Word for word, reproduce every line of the data below.
───── DATA SHOWN
Lemma newRawConn_ok server datagrams : h3_ok (newRawConn server datagrams).
Proof. constructor; cbn; [split; [done|by intros [? ?]]|done|done|lia|constructor]. Qed.

(** C39: HTTP/3 control streams.  Whatever bytes a peer sends on whatever sequence
of unidirectional streams, handling them ends without a panic: the settings are
published at most once, at most one goroutine receives datagrams, and only
request streams get a priority, between 0 and 7.  And the ends agree: behind any
streams without a control stream, the stream [openControlStream] opens for the
settings [f] makes the peer learn exactly [f], whatever follows on it and on later
streams; datagrams are then received if [f] announces them, unless QUIC has no
datagrams, where the connection is closed with [H3_SETTINGS_ERROR]. *)
Theorem control_streams_agree env server datagrams streams f order1 order2 rest e later :
  let all_bytes := Forall (fun s => is_bytes (rd_avail s)) in
  all_bytes streams -> settings_wf f ->
  order1 ≡ₚ map_to_list (Other f) -> order2 ≡ₚ map_to_list (Other f) ->
  len (settings_payload f order2) <= maxSettingsFrameSize -> is_bytes rest -> all_bytes later ->
  exists c b, handle_streams env (newRawConn server datagrams) streams = Some c /\ h3_ok c
    /\ openControlStream f order1 order2 = Some b
    /\ (rcvdControlStr c = false ->
        exists c', handle_streams env c (mkReader (b ++ rest) e :: later) = Some c' /\ h3_ok c' /\ learnt env c f c').
Proof.
  intros all_bytes Hs Hwf Ho1 Ho2 Hl Hr Hlater.
  destruct (handle_streams_ok env _ streams Hs (newRawConn_ok server datagrams)) as (c & Hc & Hok).
  exists c, (venc 0 ++ venc 4 ++ venc (len (settings_payload f order2)) ++ settings_payload f order2). do 2 (split; [done|]).
  split. { unfold openControlStream. rewrite Append_venc by (by split; discriminate). cbn [mbind option_bind]. by apply settings_Append_enc. }
  intros Hrc. rewrite <- !app_assoc. destruct (control_stream_learnt env c f order2 rest e Hwf Ho2 Hl Hr Hok Hrc) as (c1 & H1 & Hlearnt).
  cbn [handle_streams]. destruct (handleUni_ok env c (mkReader (venc 0 ++ venc 4 ++ venc (len (settings_payload f order2)) ++ settings_payload f order2 ++ rest) e))
    as (c1' & H1' & Hok1 & _); [|done|].
  { apply Forall_app. split; [apply venc_bytes|by apply control_bytes]. }
  rewrite H1 in H1'. injection H1' as <-. rewrite H1. cbn [mbind option_bind].
  destruct (handle_streams_ok env c1 later Hlater Hok1) as (c2 & H2 & Hok2). exists c2. do 2 (split; [done|]).
  eapply learnt_same; [exact Hlearnt|]. eapply handle_streams_settled; [|exact H2]. by destruct Hlearnt as (_ & _ & -> & _).
Qed.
──────────
#### ANSWER SECTION
Lemma newRawConn_ok server datagrams : h3_ok (newRawConn server datagrams).
Proof. constructor; cbn; [split; [done|by intros [? ?]]|done|done|lia|constructor]. Qed.

(** C39: HTTP/3 control streams.  Whatever bytes a peer sends on whatever sequence
of unidirectional streams, handling them ends without a panic: the settings are
published at most once, at most one goroutine receives datagrams, and only
request streams get a priority, between 0 and 7.  And the ends agree: behind any
streams without a control stream, the stream [openControlStream] opens for the
settings [f] makes the peer learn exactly [f], whatever follows on it and on later
streams; datagrams are then received if [f] announces them, unless QUIC has no
datagrams, where the connection is closed with [H3_SETTINGS_ERROR]. *)
Theorem control_streams_agree env server datagrams streams f order1 order2 rest e later :
  let all_bytes := Forall (fun s => is_bytes (rd_avail s)) in
  all_bytes streams -> settings_wf f ->
  order1 ≡ₚ map_to_list (Other f) -> order2 ≡ₚ map_to_list (Other f) ->
  len (settings_payload f order2) <= maxSettingsFrameSize -> is_bytes rest -> all_bytes later ->
  exists c b, handle_streams env (newRawConn server datagrams) streams = Some c /\ h3_ok c
    /\ openControlStream f order1 order2 = Some b
    /\ (rcvdControlStr c = false ->
        exists c', handle_streams env c (mkReader (b ++ rest) e :: later) = Some c' /\ h3_ok c' /\ learnt env c f c').
Proof.
  intros all_bytes Hs Hwf Ho1 Ho2 Hl Hr Hlater.
  destruct (handle_streams_ok env _ streams Hs (newRawConn_ok server datagrams)) as (c & Hc & Hok).
  exists c, (venc 0 ++ venc 4 ++ venc (len (settings_payload f order2)) ++ settings_payload f order2). do 2 (split; [done|]).
  split. { unfold openControlStream. rewrite Append_venc by (by split; discriminate). cbn [mbind option_bind]. by apply settings_Append_enc. }
  intros Hrc. rewrite <- !app_assoc. destruct (control_stream_learnt env c f order2 rest e Hwf Ho2 Hl Hr Hok Hrc) as (c1 & H1 & Hlearnt).
  cbn [handle_streams]. destruct (handleUni_ok env c (mkReader (venc 0 ++ venc 4 ++ venc (len (settings_payload f order2)) ++ settings_payload f order2 ++ rest) e))
    as (c1' & H1' & Hok1 & _); [|done|].
  { apply Forall_app. split; [apply venc_bytes|by apply control_bytes]. }
  rewrite H1 in H1'. injection H1' as <-. rewrite H1. cbn [mbind option_bind].
  destruct (handle_streams_ok env c1 later Hlater Hok1) as (c2 & H2 & Hok2). exists c2. do 2 (split; [done|]).
  eapply learnt_same; [exact Hlearnt|]. eapply handle_streams_settled; [|exact H2]. by destruct Hlearnt as (_ & _ & -> & _).
Qed.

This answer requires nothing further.